**What you should do**:
Needed from the data below: every line from the one with "Proof. unfold context_section." up to and including the one with "Lemma reply_cost c", repeated exactly and with nothing else.

----- Stored data

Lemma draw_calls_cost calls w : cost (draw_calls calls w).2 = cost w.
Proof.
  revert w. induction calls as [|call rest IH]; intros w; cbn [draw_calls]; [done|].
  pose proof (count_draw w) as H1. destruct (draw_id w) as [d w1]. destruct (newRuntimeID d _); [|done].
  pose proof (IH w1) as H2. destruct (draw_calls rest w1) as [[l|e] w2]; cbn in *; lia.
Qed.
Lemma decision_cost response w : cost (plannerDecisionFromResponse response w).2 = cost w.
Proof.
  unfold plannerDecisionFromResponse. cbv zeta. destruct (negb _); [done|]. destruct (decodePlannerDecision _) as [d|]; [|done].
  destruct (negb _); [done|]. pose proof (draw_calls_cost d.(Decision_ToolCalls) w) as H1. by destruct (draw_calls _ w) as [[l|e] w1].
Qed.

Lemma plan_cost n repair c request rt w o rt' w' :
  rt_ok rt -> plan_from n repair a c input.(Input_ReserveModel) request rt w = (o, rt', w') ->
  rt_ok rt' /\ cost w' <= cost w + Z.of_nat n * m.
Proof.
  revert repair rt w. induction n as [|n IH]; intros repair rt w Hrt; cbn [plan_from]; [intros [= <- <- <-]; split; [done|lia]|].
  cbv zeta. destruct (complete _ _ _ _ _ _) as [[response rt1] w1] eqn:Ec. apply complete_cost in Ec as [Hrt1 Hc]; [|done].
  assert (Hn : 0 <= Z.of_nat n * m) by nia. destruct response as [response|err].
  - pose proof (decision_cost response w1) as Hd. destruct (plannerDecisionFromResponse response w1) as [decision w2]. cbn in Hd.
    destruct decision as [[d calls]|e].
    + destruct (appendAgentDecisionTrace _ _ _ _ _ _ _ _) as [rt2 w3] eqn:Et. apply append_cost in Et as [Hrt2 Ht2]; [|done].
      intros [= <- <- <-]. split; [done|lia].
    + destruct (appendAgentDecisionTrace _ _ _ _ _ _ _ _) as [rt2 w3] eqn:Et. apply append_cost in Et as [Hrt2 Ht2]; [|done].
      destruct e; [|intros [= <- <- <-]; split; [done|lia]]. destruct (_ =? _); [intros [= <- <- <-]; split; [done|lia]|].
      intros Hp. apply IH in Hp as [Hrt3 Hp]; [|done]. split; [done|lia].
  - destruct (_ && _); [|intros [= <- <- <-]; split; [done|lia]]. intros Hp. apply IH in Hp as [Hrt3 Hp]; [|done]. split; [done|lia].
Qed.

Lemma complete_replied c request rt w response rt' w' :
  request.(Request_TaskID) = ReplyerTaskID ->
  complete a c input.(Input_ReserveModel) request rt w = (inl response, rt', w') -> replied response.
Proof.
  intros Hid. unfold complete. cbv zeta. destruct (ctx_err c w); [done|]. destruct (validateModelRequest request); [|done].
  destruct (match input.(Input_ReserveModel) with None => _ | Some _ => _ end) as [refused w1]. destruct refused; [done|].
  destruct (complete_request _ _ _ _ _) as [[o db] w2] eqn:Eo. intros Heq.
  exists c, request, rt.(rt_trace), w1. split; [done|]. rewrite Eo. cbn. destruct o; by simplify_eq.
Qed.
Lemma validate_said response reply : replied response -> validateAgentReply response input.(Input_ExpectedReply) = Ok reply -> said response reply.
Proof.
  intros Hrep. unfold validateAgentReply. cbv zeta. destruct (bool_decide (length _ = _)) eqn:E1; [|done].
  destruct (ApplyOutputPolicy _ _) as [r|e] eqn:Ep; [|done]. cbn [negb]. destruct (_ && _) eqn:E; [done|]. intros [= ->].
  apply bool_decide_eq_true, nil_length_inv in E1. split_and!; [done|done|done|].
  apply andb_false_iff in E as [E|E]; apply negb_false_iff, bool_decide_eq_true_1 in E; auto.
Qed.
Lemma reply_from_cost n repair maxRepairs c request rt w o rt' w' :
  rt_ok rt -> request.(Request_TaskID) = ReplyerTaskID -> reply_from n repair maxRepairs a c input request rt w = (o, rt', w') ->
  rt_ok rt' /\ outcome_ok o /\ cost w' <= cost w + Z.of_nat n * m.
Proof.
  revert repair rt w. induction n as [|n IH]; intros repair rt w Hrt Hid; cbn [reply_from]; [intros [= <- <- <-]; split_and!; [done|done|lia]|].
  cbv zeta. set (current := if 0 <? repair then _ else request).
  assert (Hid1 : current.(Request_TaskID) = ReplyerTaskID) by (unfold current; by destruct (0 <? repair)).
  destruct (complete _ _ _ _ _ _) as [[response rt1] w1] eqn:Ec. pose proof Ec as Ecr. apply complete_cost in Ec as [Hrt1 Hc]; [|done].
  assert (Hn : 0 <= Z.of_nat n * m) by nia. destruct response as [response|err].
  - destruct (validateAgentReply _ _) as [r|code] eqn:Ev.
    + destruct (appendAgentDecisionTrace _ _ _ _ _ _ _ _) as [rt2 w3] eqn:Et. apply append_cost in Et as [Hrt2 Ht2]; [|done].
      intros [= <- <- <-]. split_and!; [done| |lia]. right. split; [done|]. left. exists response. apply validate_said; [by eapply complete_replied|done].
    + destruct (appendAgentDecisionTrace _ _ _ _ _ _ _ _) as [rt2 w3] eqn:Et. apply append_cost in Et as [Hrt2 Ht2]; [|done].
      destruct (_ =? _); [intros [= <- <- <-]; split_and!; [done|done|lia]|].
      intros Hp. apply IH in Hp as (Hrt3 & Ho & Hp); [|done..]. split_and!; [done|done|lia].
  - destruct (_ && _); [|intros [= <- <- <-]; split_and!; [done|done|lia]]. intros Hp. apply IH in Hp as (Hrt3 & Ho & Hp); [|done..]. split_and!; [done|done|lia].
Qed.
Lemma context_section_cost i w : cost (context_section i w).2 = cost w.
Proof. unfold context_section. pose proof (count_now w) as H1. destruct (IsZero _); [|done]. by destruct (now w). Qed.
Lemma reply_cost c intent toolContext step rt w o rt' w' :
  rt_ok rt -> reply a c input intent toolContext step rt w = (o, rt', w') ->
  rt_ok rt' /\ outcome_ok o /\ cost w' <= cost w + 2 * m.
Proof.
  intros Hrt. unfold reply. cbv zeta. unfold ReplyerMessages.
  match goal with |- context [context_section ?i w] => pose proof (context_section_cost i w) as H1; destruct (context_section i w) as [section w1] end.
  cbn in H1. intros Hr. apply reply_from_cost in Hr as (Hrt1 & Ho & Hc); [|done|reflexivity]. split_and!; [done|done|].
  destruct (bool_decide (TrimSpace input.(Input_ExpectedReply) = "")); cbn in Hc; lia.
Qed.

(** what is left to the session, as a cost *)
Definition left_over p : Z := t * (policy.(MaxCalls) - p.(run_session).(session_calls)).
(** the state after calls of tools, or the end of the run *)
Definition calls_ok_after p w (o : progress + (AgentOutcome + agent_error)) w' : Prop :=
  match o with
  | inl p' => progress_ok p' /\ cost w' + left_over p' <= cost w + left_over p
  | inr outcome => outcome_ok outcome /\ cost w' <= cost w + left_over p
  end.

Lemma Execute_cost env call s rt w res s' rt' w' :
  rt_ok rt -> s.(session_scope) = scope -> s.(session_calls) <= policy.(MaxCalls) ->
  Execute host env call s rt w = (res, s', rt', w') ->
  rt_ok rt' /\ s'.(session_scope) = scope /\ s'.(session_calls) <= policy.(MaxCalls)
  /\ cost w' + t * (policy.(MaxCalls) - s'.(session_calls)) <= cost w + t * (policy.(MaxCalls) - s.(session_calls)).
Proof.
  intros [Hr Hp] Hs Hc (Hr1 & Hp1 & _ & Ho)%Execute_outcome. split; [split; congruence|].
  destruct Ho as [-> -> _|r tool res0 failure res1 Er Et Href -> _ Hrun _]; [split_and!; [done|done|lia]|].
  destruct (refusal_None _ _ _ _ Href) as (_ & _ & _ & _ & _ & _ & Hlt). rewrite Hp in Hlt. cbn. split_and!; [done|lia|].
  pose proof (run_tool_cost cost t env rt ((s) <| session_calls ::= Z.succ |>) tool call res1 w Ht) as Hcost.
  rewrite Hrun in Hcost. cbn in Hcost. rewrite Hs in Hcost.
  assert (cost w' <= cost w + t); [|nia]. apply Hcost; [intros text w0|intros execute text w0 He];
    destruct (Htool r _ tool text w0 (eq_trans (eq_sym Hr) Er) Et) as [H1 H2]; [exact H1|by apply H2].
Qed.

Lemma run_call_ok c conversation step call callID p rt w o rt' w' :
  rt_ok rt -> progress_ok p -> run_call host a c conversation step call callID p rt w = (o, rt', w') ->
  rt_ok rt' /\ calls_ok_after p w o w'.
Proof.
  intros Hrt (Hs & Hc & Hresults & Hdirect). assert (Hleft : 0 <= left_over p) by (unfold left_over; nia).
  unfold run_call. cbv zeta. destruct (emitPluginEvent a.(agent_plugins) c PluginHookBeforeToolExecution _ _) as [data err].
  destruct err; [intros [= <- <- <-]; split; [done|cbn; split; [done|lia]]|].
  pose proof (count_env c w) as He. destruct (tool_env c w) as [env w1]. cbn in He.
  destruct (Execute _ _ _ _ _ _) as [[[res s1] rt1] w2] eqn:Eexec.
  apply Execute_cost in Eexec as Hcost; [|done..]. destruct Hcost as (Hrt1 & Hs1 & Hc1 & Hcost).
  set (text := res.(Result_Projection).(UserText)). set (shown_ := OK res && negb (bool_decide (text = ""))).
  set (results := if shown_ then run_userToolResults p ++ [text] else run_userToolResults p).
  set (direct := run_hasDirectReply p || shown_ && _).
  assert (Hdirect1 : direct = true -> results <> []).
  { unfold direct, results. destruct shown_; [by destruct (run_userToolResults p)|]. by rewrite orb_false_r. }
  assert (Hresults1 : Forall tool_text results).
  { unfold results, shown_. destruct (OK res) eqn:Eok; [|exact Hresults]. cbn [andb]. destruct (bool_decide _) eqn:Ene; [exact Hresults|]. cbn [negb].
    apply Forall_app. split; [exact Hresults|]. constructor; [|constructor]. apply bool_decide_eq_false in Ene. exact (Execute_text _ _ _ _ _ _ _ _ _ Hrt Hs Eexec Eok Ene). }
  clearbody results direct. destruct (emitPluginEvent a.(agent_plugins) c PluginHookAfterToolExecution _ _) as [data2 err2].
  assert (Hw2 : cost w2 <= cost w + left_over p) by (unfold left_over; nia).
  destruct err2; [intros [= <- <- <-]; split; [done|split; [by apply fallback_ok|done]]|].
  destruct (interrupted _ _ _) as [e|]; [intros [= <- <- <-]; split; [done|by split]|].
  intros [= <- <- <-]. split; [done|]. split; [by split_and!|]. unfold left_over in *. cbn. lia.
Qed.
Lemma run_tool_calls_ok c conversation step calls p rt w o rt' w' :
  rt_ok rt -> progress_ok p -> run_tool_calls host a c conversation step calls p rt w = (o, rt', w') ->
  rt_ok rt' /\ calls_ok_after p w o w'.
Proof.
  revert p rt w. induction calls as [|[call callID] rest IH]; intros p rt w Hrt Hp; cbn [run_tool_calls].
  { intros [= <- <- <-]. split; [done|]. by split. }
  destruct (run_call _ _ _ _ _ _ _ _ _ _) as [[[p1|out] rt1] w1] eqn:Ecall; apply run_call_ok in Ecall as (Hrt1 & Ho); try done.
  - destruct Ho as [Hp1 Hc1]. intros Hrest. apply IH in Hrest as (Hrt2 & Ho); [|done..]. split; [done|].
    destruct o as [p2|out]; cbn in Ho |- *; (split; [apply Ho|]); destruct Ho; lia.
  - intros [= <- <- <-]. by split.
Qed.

----------

**Solution to this task**:
Proof. unfold context_section. pose proof (count_now w) as H1. destruct (IsZero _); [|done]. by destruct (now w). Qed.
Lemma reply_cost c intent toolContext step rt w o rt' w' :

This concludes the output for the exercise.